If you want to aggregate columns called `"TOTPOP"`, `"NH_BLACK"`, and
`"NH_WHITE"` from `blocks` up to `precincts`, you can run:

```python
from maup import assign

variables = ["TOTPOP", "NH_BLACK", "NH_WHITE"]

assignment = assign(blocks, precincts)
precincts[variables] = blocks[variables].groupby(assignment).sum()
```

### Disaggregating data from precincts down to blocks

It's common to have data at a coarser scale and want to try and
disaggregate or prorate it down to finer-scaled geometries. For example,
let's say we want to prorate some election data in columns `"PRESD16"`,
`"PRESR16"` from our `precincts` GeoDataFrame down to our `blocks`
GeoDataFrame.

The first crucial step is to decide how we want to distribute a precinct's data
to the blocks within it. Since we're prorating election data, it makes sense to
use a block's total population or voting-age population. Here's how we might
prorate by population (`"TOTPOP"`):

```python
from maup import assign

election_columns = ["PRESD16", "PRESR16"]
assignment = assign(blocks, precincts)

# We prorate the vote totals according to each block's share of the overall
# precinct population:
weights = blocks.TOTPOP / assignment.map(precincts.TOTPOP)
prorated = assignment.map(precincts[election_columns]) * weights

# Add the prorated vote totals as columns on the `blocks` GeoDataFrame:
blocks[election_columns] = prorated
```

#### Warning about areal interpolation

**We strongly urge you _not_ to prorate by area!** The area of a census block is **not**
a good predictor of its population. In fact, the correlation goes in the other direction:
larger census blocks are _less_ populous than smaller ones.

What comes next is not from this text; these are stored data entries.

(* ===== verification/Sftp.v ===== *)
(** The SFTP client (SFTPClient.cpp, SFTPClient.h): the handle helper
    [QSftpHelper], the error report, connecting, and the operations on paths and
    attributes. *)

From S2P Require Import Prelude Modes World Sim Defaults Transport Config HostKey Auth Connect Session.

Definition SFTPCLIENT_TIMEOUT : string := "SFTPCLIENT-TIMEOUT".

(** [absolute_filename(me, f)] for a given [f] *)
Definition absolute_filename (sftppath f : string) : string :=
  match f with
  | String "/" _ => f
  | _ => (sftppath ++ "/" ++ f)%string
  end.

(** The path of the list functions: no path stands for the current one. *)
Definition list_path (sftppath : string) (path : option string) : string :=
  match path with
  | None => sftppath
  | Some p => absolute_filename sftppath p
  end.

(** What an entry is listed as. *)
Inductive entry_kind := KDir | KLink | KFile.

#[export] Instance entry_kind_eq_dec : EqDecision entry_kind.
Proof. solve_decision. Defined.

Definition entry_kind_of (a : attrs) : entry_kind :=
  if has (at_flags a) LIBSSH2_SFTP_ATTR_PERMISSIONS then
    if is_type (at_permissions a) S_IFDIR then KDir
    else if is_type (at_permissions a) S_IFLNK then KLink
    else KFile
  else KFile.

Definition names_of (k : entry_kind) (entries : list (string * attrs)) : list string :=
  fst <$> filter (λ e, entry_kind_of e.2 = k) entries.

Record dir_info := mkDirInfo {
  di_path : string;
  di_directories : list string;
  di_files : list string;
  di_links : list string
}.

Section sftp.
Context {E : Type} `{!Env E}.

Abbreviation M := (prog (st E)).

(** ** QSftpHelper

    The handle is [qhandle] of the state; the error string and the timeout of the
    helper are the parameters [errstr] and [to]. *)

Definition set_qhandle (h : ptr) : M unit := modify (λ s, s <| qhandle := h |>).
(** Two flows of data side by side. *)
Definition paired {A B} (f : event → list A) (g : event → list B) (s s' : st E) (x : list A) (y : list B) : Prop :=
  advances f s s' x ∧ advances g s s' y.

Definition same_handle (s s' : st E) : Prop := qhandle s' = qhandle s.

#[export] Instance same_handle_frame : Frame same_handle.
Proof. split; [split| |]; unfold same_handle; [by intros ?|by intros ??? -> ->|done|done]. Qed.

Lemma same_handle_other op : preserves same_handle (run_other_thread op).
Proof.
  apply other_thread_preserves; [apply _|done|done|]. intros. unfold_disconnect.
  repeat first [progress preserves_auto | apply preserves_while_eagain_hint; [apply _| |]
    | apply preserves_upd; reflexivity | apply preserves_modify; reflexivity].
Qed.

Section two.
Context {A B : Type} (f : event → list A) (g : event → list B).
Context `{!Wire (silent f)} `{!Wire (silent g)}.

Lemma paired_refl s : paired f g s s [] [].
Proof. split; apply advances_refl. Qed.

Lemma paired_trans s1 s2 s3 x1 y1 x2 y2 :
  paired f g s1 s2 x1 y1 → paired f g s2 s3 x2 y2 → paired f g s1 s3 (x1 ++ x2) (y1 ++ y2).
Proof. intros [F1 G1] [F2 G2]. split; by eapply advances_trans. Qed.

Lemma paired_begun s s1 s2 x y : paired f g s s1 x y → begun s1 s2 → paired f g s s2 x y.
Proof. intros [F1 G1] H. split; by eapply begun_advances. Qed.

Lemma begun_paired s s1 s2 x y : begun s s1 → paired f g s1 s2 x y → paired f g s s2 x y.
Proof. intros H H2. apply (paired_trans s s1 s2 [] []); [|done]. by apply (paired_begun s s); [apply paired_refl|]. Qed.

Lemma paired_logged s s1 x y ev e' : paired f g s s1 x y → paired f g s (logged s1 ev e') (x ++ f ev) (y ++ g ev).
Proof. intros [F1 G1]. split; (eapply advances_trans; [done|apply advances_logged]). Qed.

(** Other threads move none of this data. *)
Lemma wp_others ops (Q : unit → st E → Prop) s :
  (∀ s', begun s s' → same_handle s s' → Q tt s') → wp True (for_each ops run_other_thread) Q s.
Proof.
  intros HQ. eapply wp_mono;
    [|apply wp_and; [apply (preserves_for_each begun)|apply (preserves_for_each same_handle)]];
    intros; try apply linked_other; try apply same_handle_other.
  destruct a, H. by apply HQ.
Qed.
End two.

Context `{!SftpData E}.

(** ** Downloads *)

Section downloads.
Context (h : handle) (g : event → list Byte.byte) `{!Wire (silent g)}.
Context (g_read : ∀ h' n a, g (Ev (sftp_read h' n) a) = []).

Abbreviation read_flow := (paired (received_on h) g).

(** One block: what it returns is what libssh2 handed over. *)
Lemma read_block_post n errstr to s : qhandle s = Some h → 0 ≤ n →
  wp True (read_block n errstr to) (λ r s', match r with
    | None => read_flow s s' [] []
    | Some (rc, bytes) =>
        read_flow s s' bytes [] ∧ qhandle s' = Some h ∧ length bytes = Z.to_nat rc ∧
        (n < 2 ^ 31 → rc ≤ n)
    end) s.
Proof.
  intros Hh Hn. unfold read_block, retry_data.
  apply (wp_loop (λ _ s1, read_flow s s1 [] [] ∧ qhandle s1 = Some h)); [|by split; [apply paired_refl|]].
  intros _ s1 [F1 H1]. wp_step. wp_step. wp_step. wp_step. rewrite H1. apply (wp_call _ (sftp_read (Some h) n)).
  intros [rc bytes] e' Ea. wp_step. cbn [fst].
  pose proof (paired_logged _ _ _ _ _ _ (Ev (sftp_read (Some h) n) (rc, bytes)) e' F1) as F2.
  rewrite g_read, app_nil_r in F2. cbn [received_on app] in F2. rewrite bool_decide_true in F2 by done.
  destruct (sftp_read_bound (Some h) n (env s1) rc bytes) as [Hrc Hlen]; [by rewrite Ea|done|].
  assert (n < 2 ^ 31 → as_int rc ≤ n) as Hle by (intros; rewrite as_int_small; lia).
  destruct (Z.eqb_spec (as_int rc) LIBSSH2_ERROR_EAGAIN) as [Hag|].
  - rewrite Hag in F2. change (Z.to_nat LIBSSH2_ERROR_EAGAIN) with 0%nat in F2. rewrite take_0 in F2.
    wp_step. apply wp_qh_wait; intros s3 B3.
    + apply wp_mret. eapply paired_begun; [apply _..|exact F2|exact B3].
    + intros (_ & _ & _ & _ & Q3). apply wp_mret. split; [by eapply paired_begun; [apply _..| |]|]. by rewrite Q3.
  - apply wp_mret. split_and!; [done|done| |done]. rewrite length_take.
    assert (as_int rc ≤ rc ∨ as_int rc < 0); [|lia]. unfold as_int.
    destruct (decide (rc < 2 ^ 31)) as [Hs|Hs]; [left; rewrite Z.mod_small; lia|].
    pose proof (Z.mod_le (rc + 2 ^ 31) (2 ^ 32)). lia.
Qed.

Context (K : list Byte.byte → list Byte.byte) (K_nil : K [] = []) (K_app : ∀ x y, K (x ++ y) = K x ++ K y).

Lemma download_post fsize block sink code errstr to s :
  qhandle s = Some h → (∀ n, 0 ≤ n → 0 ≤ block n) →
  (∀ bytes s1, qhandle s1 = Some h →
     wp True (sink bytes) (λ _ s2, read_flow s1 s2 [] (K bytes) ∧ qhandle s2 = Some h) s1) →
  wp True (download fsize block sink code errstr to) (λ r s', ∃ d, read_flow s s' d (K d) ∧
    match r with
    | inl c => c = -1 ∨ c = code
    | inr data => data = d ∧
        (0 ≤ fsize < 2 ^ 64 → (∀ n, 0 < n ≤ fsize → block n ≤ n ∧ block n < 2 ^ 31) →
         Z.of_nat (length d) = fsize)
    end) s.
Proof.
  intros Hh Hb Hs. unfold download.
  apply (wp_loop (λ '(tot, data) s1, read_flow s s1 data (K data) ∧ qhandle s1 = Some h ∧
    (0 ≤ fsize < 2 ^ 64 → (∀ n, 0 < n ≤ fsize → block n ≤ n ∧ block n < 2 ^ 31) →
     tot = Z.of_nat (length data) ∧ tot ≤ fsize)));
    [|split_and!; [rewrite K_nil; apply paired_refl|done|simpl; lia]].
  intros [tot data] s1 (F1 & H1 & L1). cbv zeta. destruct (Z.eqb_spec (size_t (fsize - tot)) 0) as [Hz|Hnz].
  { apply wp_mret. exists data. split_and!; [done|done|]. intros Hf Hbl. destruct (L1 Hf Hbl).
    rewrite size_t_small in Hz; lia. }
  assert (0 ≤ size_t (fsize - tot)) as Hrem by (apply Z.mod_pos_bound; lia).
  wp_step. eapply wp_mono; [|by apply read_block_post; [|apply Hb]].
  intros [[rc bytes]|] s2; cbv beta iota.
  2: { intros F2. apply wp_mret. exists data. split; [|by left].
       pose proof (paired_trans _ _ _ _ _ _ _ _ _ F1 F2) as F. by rewrite !app_nil_r in F. }
  intros (F2 & H2 & Hlen & Hle). pose proof (paired_trans _ _ _ _ _ _ _ _ _ F1 F2) as F. rewrite app_nil_r in F.
  destruct (Z.ltb_spec rc 0) as [Hneg|Hpos].
  { destruct bytes; [|simpl in Hlen; lia]. rewrite app_nil_r in F. wp_step.
    eapply wp_mono; [|apply (sftp_err begun)]. intros ? s3 B3. apply wp_mret. exists data. split; [|by left].
    by eapply paired_begun; [apply _..| |]. }
  wp_step. apply (wp_mono _ _ (λ _ s3, read_flow s s3 (data ++ bytes) (K (data ++ bytes)) ∧ qhandle s3 = Some h)).
  - intros stop s3 [F3 H3]. destruct stop; apply wp_mret; [exists (data ++ bytes); by auto|].
    assert (0 ≤ fsize < 2 ^ 64 → (∀ n, 0 < n ≤ fsize → block n ≤ n ∧ block n < 2 ^ 31) →
      size_t (tot + rc) = Z.of_nat (length (data ++ bytes)) ∧ size_t (tot + rc) ≤ fsize) as Hinv.
    { intros Hf Hbl. destruct (L1 Hf Hbl) as [-> Ht]. rewrite size_t_small in Hnz, Hle, Hrem by lia.
      destruct (Hbl (fsize - Z.of_nat (length data))) as [B1 B2]; [lia|]. specialize (Hle B2).
      rewrite length_app, Hlen. rewrite size_t_small by lia. lia. }
    destruct (Z.leb_spec fsize (size_t (tot + rc))); [|done].
    exists (data ++ bytes). split_and!; [done|done|]. intros Hf Hbl. destruct (Hinv Hf Hbl). lia.
  - rewrite K_app. destruct (Z.eqb_spec rc 0) as [->|].
    + apply wp_mret. destruct bytes; [|done]. by rewrite K_nil, !app_nil_r in *.
    + eapply wp_mono; [|by apply Hs]. intros ? s3 [F3 H3]. split; [|done].
      pose proof (paired_trans _ _ _ _ _ _ _ _ _ F F3) as F'. by rewrite app_nil_r in F'.
Qed.
End downloads.

(** The server gave these attributes for a file and this handle for reading it. *)
Definition file_opened (remote : string) (a : attrs) (h : handle) (s s' : st E) : Prop :=
  ∃ cwd sf sf' rc, current_dir s cwd ∧ 0 ≤ rc ∧
    new s s' (Ev (sftp_stat sf (absolute_filename cwd remote) true) (rc, a)) ∧
    new s s' (Ev (QH (sftp_open sf' (absolute_filename cwd remote) LIBSSH2_FXF_READ (at_permissions a))) (Some h)).

Lemma wp_downloads {A} (g : event → list Byte.byte) `{!Wire (silent g)} remote errstr to (v : A) body
    (Q : A → st E → Prop) s :
  (∀ h s', paired (received_on h) g s s' [] [] → Q v s') →
  (∀ a h s1, paired (received_on h) g s s1 [] [] → qhandle s1 = Some h → file_opened remote a h s s1 →
     wp True (body (at_filesize a)) (λ r s2, grows s1 s2 → ∀ s3, begun s2 s3 → file_opened remote a h s s3 → Q r s3) s1) →
  (∀ fsize, preserves grows (body fsize)) →
  wp True (with_remote_file remote errstr to v body) Q s.
Proof.
  intros Hv Hb Hg. apply wp_remote_file.
  - intros s1 B1. apply (Hv 1%positive). eapply paired_begun; [apply _..|apply paired_refl|exact B1].
  - intros cwd a sf sf' h rc s1 B1 Hc N1 Hrc N2 Hh.
    assert (file_opened remote a h s s1) as Ho by by exists cwd, sf, sf', rc.
    eapply wp_mono; [|apply wp_and; [apply (Hb a h s1)|apply Hg]]; [|by eapply paired_begun; [apply _..|apply paired_refl|]|done..].
    intros r s2 [H2 G2] s3 B3. apply (H2 G2); [done|].
    assert (grows s1 s3) as G3 by (transitivity s2; [done|apply B3]).
    exists cwd, sf, sf', rc. split_and!; [done|done|by eapply new_grows|by eapply new_grows].
Qed.

Lemma or_raise_out bytes (h : handle) (s : st E) :
  qhandle s = Some h →
  wp True (or_raise (file_write bytes))
    (λ _ s', paired (received_on h) file_out s s' [] bytes ∧ qhandle s' = Some h) s.
Proof.
  intros Hh. unfold or_raise. wp_step. wp_world. set (s1 := logged s _ _).
  assert (paired (received_on h) file_out s s1 [] bytes) as F1.
  { exact (paired_logged _ _ _ _ [] [] (Ev (QB (file_write bytes)) a) e' (paired_refl _ _ s)). }
  wp_step. destruct a; cbn [negb when].
  - wp_step. wp_step. done.
  - wp_world. wp_step. split; [|done]. eapply paired_begun; [apply _..|exact F1|].
    apply (preserves_basic_raise_exc begun true ExternalExc s1).
Qed.

Lemma stream_sink_out bytes (h : handle) (s : st E) :
  qhandle s = Some h →
  wp True (stream_sink bytes)
    (λ _ s', paired (received_on h) stream_given s s' [] bytes ∧ qhandle s' = Some h) s.
Proof.
  intros Hh. unfold stream_sink. wp_step. apply (wp_call _ (ostream_write_unlocked bytes)).
  intros [ops ok] e' _. set (s1 := logged s _ _).
  assert (paired (received_on h) stream_given s s1 [] bytes) as F1.
  { exact (paired_logged _ _ _ _ [] [] (Ev (ostream_write_unlocked bytes) (ops, ok)) e' (paired_refl _ _ s)). }
  wp_step. apply wp_others. intros s2 B2 H2. wp_step.
  apply (wp_mono _ _ (λ _ s3, begun s2 s3 ∧ same_handle s2 s3)).
  - intros ? s3 [B3 H3]. assert (paired (received_on h) stream_given s s3 [] bytes ∧ qhandle s3 = Some h) as HQ.
    { split; [|by rewrite H3, H2]. eapply paired_begun; [apply _..|exact F1|]. by transitivity s2. }
    apply wp_has_exc; done.
  - destruct (snd (ops, ok)); cbn [negb when]; [wp_step; by split|].
    apply wp_and; [apply (preserves_basic_raise_exc begun)|apply (preserves_basic_raise_exc same_handle)].
Qed.
Section poll.
Context {E : Type} `{!Env E}.

Abbreviation M := (prog (st E)).
Abbreviation P := (prog (pst E)).

(** An operation of the client. *)
Definition lift {A} (m : M A) : P A := λ p,
  match m (base p) with
  | Some (a, s) => Some (a, mkPst (op p) s)
  | None => None
  end.

Definition pfield {A} (f : poll → A) : P A := gets (λ p, f (op p)).
Definition pupd (f : poll → poll) : P unit := modify (λ p, p <| op := f (op p) |>).
Definition set_state (st : SftpPollState) : P unit := pupd (λ o, o <| po_state := st |>).

(** [agent.reset()] *)
Definition drop_agent : P unit :=
  a ← pfield po_agent;
  match a with
  | None => mret tt
  | Some a =>
      _ ← lift (agent_reset a);
      pupd (λ o, o <| po_agent := None |>)
  end.

Definition setFdNonBlocking (fd : Z) (non_blocking : bool) : M Z :=
  if fd <? 0 then mret (-1)
  else
    flags ← callZ (fcntl_getfl fd);
    if flags <? 0 then mret (-1)
    else
      let new_flags := if non_blocking then Z.lor flags O_NONBLOCK else Z.ldiff flags O_NONBLOCK in
      if new_flags =? flags then mret 1
      else
        rc ← callZ (fcntl_setfl fd new_flags);
        mret (if rc <? 0 then -1 else 0).

Definition restoreBlockingIntern : P unit :=
  r ← pfield po_restore;
  when r (
    _ ← lift (setBlockingUnlocked true);
    pupd (λ o, o <| po_restore := false |>)).

(** The close loop of [closeIntern]: whether the session must be dropped *)
Definition close_handle (disconnect : bool) (timeout_ms : Z) (h : ptr) : M bool :=
  loop fuel (λ _ : unit,
    rc ← callZ (sftp_close_handle h);
    if rc =? LIBSSH2_ERROR_EAGAIN then
      failed ← waitSocket_in_disconnect true "SFTPCLIENT-TIMEOUT" "SFTPCLIENT-CLOSE-ERROR" timeout_ms;
      mret (if failed : bool then inr true else inl tt)
    else mret (inr disconnect)) tt.

(** Dropping the connection, established or not. *)
Definition drop_connection (timeout_ms : Z) : M unit :=
  s ← cfield ssh_session;
  if bool_decide (is_Some s) then
    _ ← disconnectUnlocked true timeout_ms true; mret tt
  else closeTransportUnlocked.

(** [SftpPollOperationPriv::closeIntern] *)
Definition poll_closeIntern (disconnect : bool) : P unit :=
  _ ← drop_agent;
  _ ← pupd (λ o, o <| po_candidates := None |>);
  _ ← pupd (λ o, o <| po_connect := None |>);
  h ← pfield po_handle;
  timeout_ms ← pfield po_timeout;
  disconnect ← (if bool_decide (is_Some h) then
                  d ← lift (close_handle disconnect timeout_ms h);
                  _ ← pupd (λ o, o <| po_handle := None |>);
                  mret d
                else mret disconnect);
  _ ← when disconnect (lift (drop_connection timeout_ms));
  _ ← restoreBlockingIntern;
  st ← pfield po_state;
  _ ← when (negb (bool_decide (st = DONE))) (set_state CLOSED);
  reserved ← pfield po_reserved;
  when reserved (
    _ ← lift (upd (λ c, c <| poll_op_in_progress := false |>));
    pupd (λ o, o <| po_reserved := false |>)).

(** [closeIntern(xsink, disconnect); return nullptr;] *)
Definition leave (disconnect : bool) : P (option poll_info) :=
  _ ← poll_closeIntern disconnect;
  mret None.

(** [sessionError(xsink, ...)] *)
Definition sessionError : P unit := lift sftp_doSessionErr.

(** [raise(...); closeIntern(xsink, disconnect); return nullptr;] *)
Definition fail_with (e : exc) (disconnect : bool) : P (option poll_info) :=
  _ ← lift (raise_exc true e);
  leave disconnect.

Definition advance (st : SftpPollState) : P (option poll_info) :=
  _ ← set_state st;
  mret None.

Definition getPollInfo (fd events : Z) (extra_fds : list (Z * bool * bool)) (timeout_ms : Z) : P (option poll_info) :=
  let extra := (λ '(fd, r, w), (fd, extra_events r w)) <$> extra_fds in
  if (fd <? 0) && bool_decide (extra = []) && (timeout_ms <? 0) then
    fail_with (Exc "SSH2-POLL-ERROR" NoDetail) true
  else
    _ ← pupd (λ o, o <| po_fd := fd |>);
    failed ← lift has_exc;
    if failed : bool then leave true
    else mret (Some (mkInfo (if fd <? 0 then 0 else events) extra
                       (if 0 <=? timeout_ms then Some timeout_ms else None))).

Definition getSessionPollInfo : P (option poll_info) :=
  s ← lift (cfield ssh_session);
  dir ← lift (callZ (session_block_directions s));
  fd ← lift (callZ socket_getSocket);
  getPollInfo fd (session_events dir) [] (-1).

Definition connectionLost : M bool :=
  c ← gets cl;
  if bool_decide (ssh_session c = None) then mret true
  else
    err ← callZ (session_last_errno (ssh_session c));
    if (err =? LIBSSH2_ERROR_SOCKET_SEND) || (err =? LIBSSH2_ERROR_SOCKET_RECV)
       || (err =? LIBSSH2_ERROR_SOCKET_DISCONNECT) || (err =? LIBSSH2_ERROR_SOCKET_TIMEOUT)
    then mret true
    else if err =? LIBSSH2_ERROR_SFTP_PROTOCOL then
      if bool_decide (sftp_session c = None) then mret false
      else
        serr ← callZ (sftp_last_error (sftp_session c));
        mret ((serr =? LIBSSH2_FX_NO_CONNECTION) || (serr =? LIBSSH2_FX_CONNECTION_LOST))
    else mret false.

(** What was read from a dead session is discarded. *)
Definition restarted (o : poll) : poll :=
  o <| po_restore := false |> <| po_abs_path := EmptyString |> <| po_file_size := 0 |>
    <| po_permissions := 0 |> <| po_bytes_read := 0 |> <| po_read_calls := 0%nat |> <| po_data := [] |>
    <| po_state := START |>.

Definition retryAfterConnectionLoss : P bool :=
  o ← gets op;
  if negb (po_reused o) || po_retried o then mret false
  else
    lost ← lift connectionLost;
    if negb lost then mret false
    else
      _ ← pupd (λ o, o <| po_retried := true |>);
      _ ← lift (disconnectUnlocked true (po_timeout o) false);
      _ ← pupd restarted;
      mret true.

(** The socket of a connection is put into non-blocking mode: true when that failed. *)
Definition make_nonblocking : P bool :=
  fd ← lift (callZ socket_getSocket);
  rc ← lift (setFdNonBlocking fd true);
  _ ← when (rc <? 0) (lift (raise true "SSH2-POLL-ERROR"));
  mret (rc <? 0).

(** ** The stages *)

(** The case START of [continuePollIntern] *)
Definition handleStart : P (option poll_info) :=
  c ← lift (gets cl);
  if bool_decide (is_Some (ssh_session c)) then
    _ ← pupd (λ o, o <| po_reused := true |>);
    _ ← set_state (if bool_decide (is_Some (sftp_session c)) then STAT else SFTP_INIT);
    failed ← make_nonblocking;
    if failed : bool then leave false
    else
      _ ← lift (setBlockingUnlocked false);
      _ ← pupd (λ o, o <| po_restore := true |>);
      mret None
  else
    failed ← lift checkConnectPreconditionsUnlocked;
    if failed : bool then leave false
    else
      c ← lift (gets cl);
      '(cs, raised) ← (lift (call (socket_startConnect (connect_target (sshhost c) (sshport c)))) : P (ptr * bool));
      _ ← when raised (lift (raise_exc true ExternalExc));
      _ ← pupd (λ o, o <| po_connect := cs |>);
      failed ← lift has_exc;
      if failed || bool_decide (cs = None) then
        _ ← when (negb failed) (lift (raise true "SSH2CLIENT-CONNECT-ERROR"));
        leave true
      else advance CONNECTING.

Definition handleConnecting : P (option poll_info) :=
  cs ← pfield po_connect;
  '(rc, raised) ← (lift (call (connect_continuePoll cs)) : P (Z * bool));
  _ ← when raised (lift (raise_exc true ExternalExc));
  failed ← lift has_exc;
  if failed : bool then leave true
  else if negb (rc =? 0) then
    '(extra, timeout_ms) ← (lift (call (connect_wait_info cs)) : P (list (Z * bool * bool) * Z));
    fd ← lift (callZ socket_getSocket);
    getPollInfo fd rc extra timeout_ms
  else
    _ ← pupd (λ o, o <| po_connect := None |>);
    failed ← lift holdSessionDescriptorUnlocked;
    if failed : bool then leave true
    else
      failed ← make_nonblocking;
      if failed : bool then leave true
      else
        failed ← lift prepareSessionUnlocked;
        if failed : bool then leave false
        else
          _ ← pupd (λ o, o <| po_restore := true |>);
          advance HANDSHAKE.

Definition handleHandshake : P (option poll_info) :=
  rc ← lift startupUnlocked;
  if rc =? LIBSSH2_ERROR_EAGAIN then getSessionPollInfo
  else if negb (rc =? 0) then fail_with (Exc "SSH2-ERROR" NoDetail) true
  else
    timeout_ms ← pfield po_timeout;
    failed ← lift (verifyHostKeyUnlocked timeout_ms);
    if failed : bool then leave false else advance AUTHLIST.

Definition handleAuthList : P (option poll_info) :=
  c ← lift (gets cl);
  userauthlist ← lift (callS (userauth_list (ssh_session c) (sshuser c)));
  pending ← match userauthlist with
            | Some _ => mret false
            | None =>
                err ← lift (callZ (session_last_errno (ssh_session c)));
                mret (err =? LIBSSH2_ERROR_EAGAIN)
            end;
  if pending : bool then getSessionPollInfo
  else
    plan ← lift (buildAuthPlanUnlocked userauthlist);
    _ ← pupd (λ o, o <| po_auth_queue := plan |>);
    advance AUTH.

(** [stepAgentAuth] *)
Definition stepAgentAuth : P Z :=
  a ← pfield po_agent;
  unusable ← match a with
             | Some _ => mret false
             | None =>
                 session ← lift (cfield ssh_session);
                 '(unusable, a) ← lift (agent_start session new_agent);
                 _ ← pupd (λ o, o <| po_agent := Some a |>);
                 _ ← (if unusable : bool then drop_agent
                      else pupd (λ o, o <| po_need_identity := true |>));
                 mret unusable
             end;
  if unusable : bool then mret SFTP_AGENT_NO_MORE
  else
    loop fuel (λ _ : unit,
      a ← pfield po_agent;
      let a := default new_agent a in
      need ← pfield po_need_identity;
      stop ← (if need : bool then
                cancelled ← lift (qore_check_cancel true);
                if cancelled : bool then
                  _ ← drop_agent;
                  mret (Some SFTP_AGENT_ERROR)
                else
                  '(no_more, a) ← lift (agent_nextIdentity a);
                  _ ← pupd (λ o, o <| po_agent := Some a |>);
                  if no_more : bool then
                    _ ← drop_agent;
                    mret (Some SFTP_AGENT_NO_MORE)
                  else
                    _ ← pupd (λ o, o <| po_need_identity := false |>);
                    mret None
              else mret None);
      match stop with
      | Some code => mret (inr code)
      | None =>
          a ← pfield po_agent;
          rc ← lift (agent_userauth_call (default new_agent a));
          if rc =? LIBSSH2_ERROR_EAGAIN then mret (inr LIBSSH2_ERROR_EAGAIN)
          else if rc =? 0 then mret (inr 0)
          else
            _ ← pupd (λ o, o <| po_need_identity := true |>);
            mret (inl tt)
      end) tt.
(* ===== verification/PollProof.v ===== *)
(** The rules for the proof of the non-blocking retrieval: the abstract state machine
    ([mark], [edge]), the invariant on the resources, the reservation and the data of an
    operation ([inv]), what a stage may end in ([outcome]), and a rule for each way in which
    the code ends a stage.  A failure of a helper of the client is shown to be reported. *)

From S2P Require Import Prelude Modes World Sim Defaults Transport Config HostKey Auth Connect Session Sftp Transfer Poll.

Section client.
Context {E : Type} `{!Env E}.

Abbreviation M := (prog (st E)).

(** ** What the client's operations keep *)

(** The reservation of the client is never given up by the client's own code. *)
Definition poll_kept (s s' : st E) : Prop :=
  poll_op_in_progress (cl s) = true → poll_op_in_progress (cl s') = true.

#[export] Instance poll_kept_frame : Frame poll_kept.
Proof. split; [split| |]; unfold poll_kept; [by intros ?|by eauto|done|done]. Qed.

Lemma disconnectUnlocked_kept force to xs : preserves poll_kept (disconnectUnlocked (E:=E) force to xs).
Proof.
  apply (preserves_weaken same_conf).
  - intros s s' H. apply (f_equal poll_op_in_progress) in H. unfold poll_kept. simpl in H. by rewrite H.
  - preserves_auto.
Qed.

#[export] Instance poll_kept_session : Session poll_kept.
Proof.
  apply session_of; [apply _|intros; apply frame_logged|intros; apply frame_xsink| |apply disconnectUnlocked_kept|].
  - intros f s Hf. exact (proj2 (proj2 (proj2 (Hf (cl s))))).
  - intros op. apply other_thread_preserves; [apply _|by intros ???| |apply disconnectUnlocked_kept].
    intros f s Hf. exact (proj2 (proj2 (proj2 (Hf (cl s))))).
Qed.

Definition world : relation (st E) := both grows (both keeps_registered (both xsink_grows (emits wire_only))).
Definition steady : relation (st E) := both poll_kept world.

## Modifiable areal unit problem

The name of this package comes from the
[modifiable areal unit problem (MAUP)](https://en.wikipedia.org/wiki/Modifiable_areal_unit_problem):
the same spatial data will look different depending on how you divide up the space.
Since `maup` is all about changing the way your data is aggregated and partitioned, we have named it
after the MAUP to encourage that the toolkit be used thoughtfully and responsibly.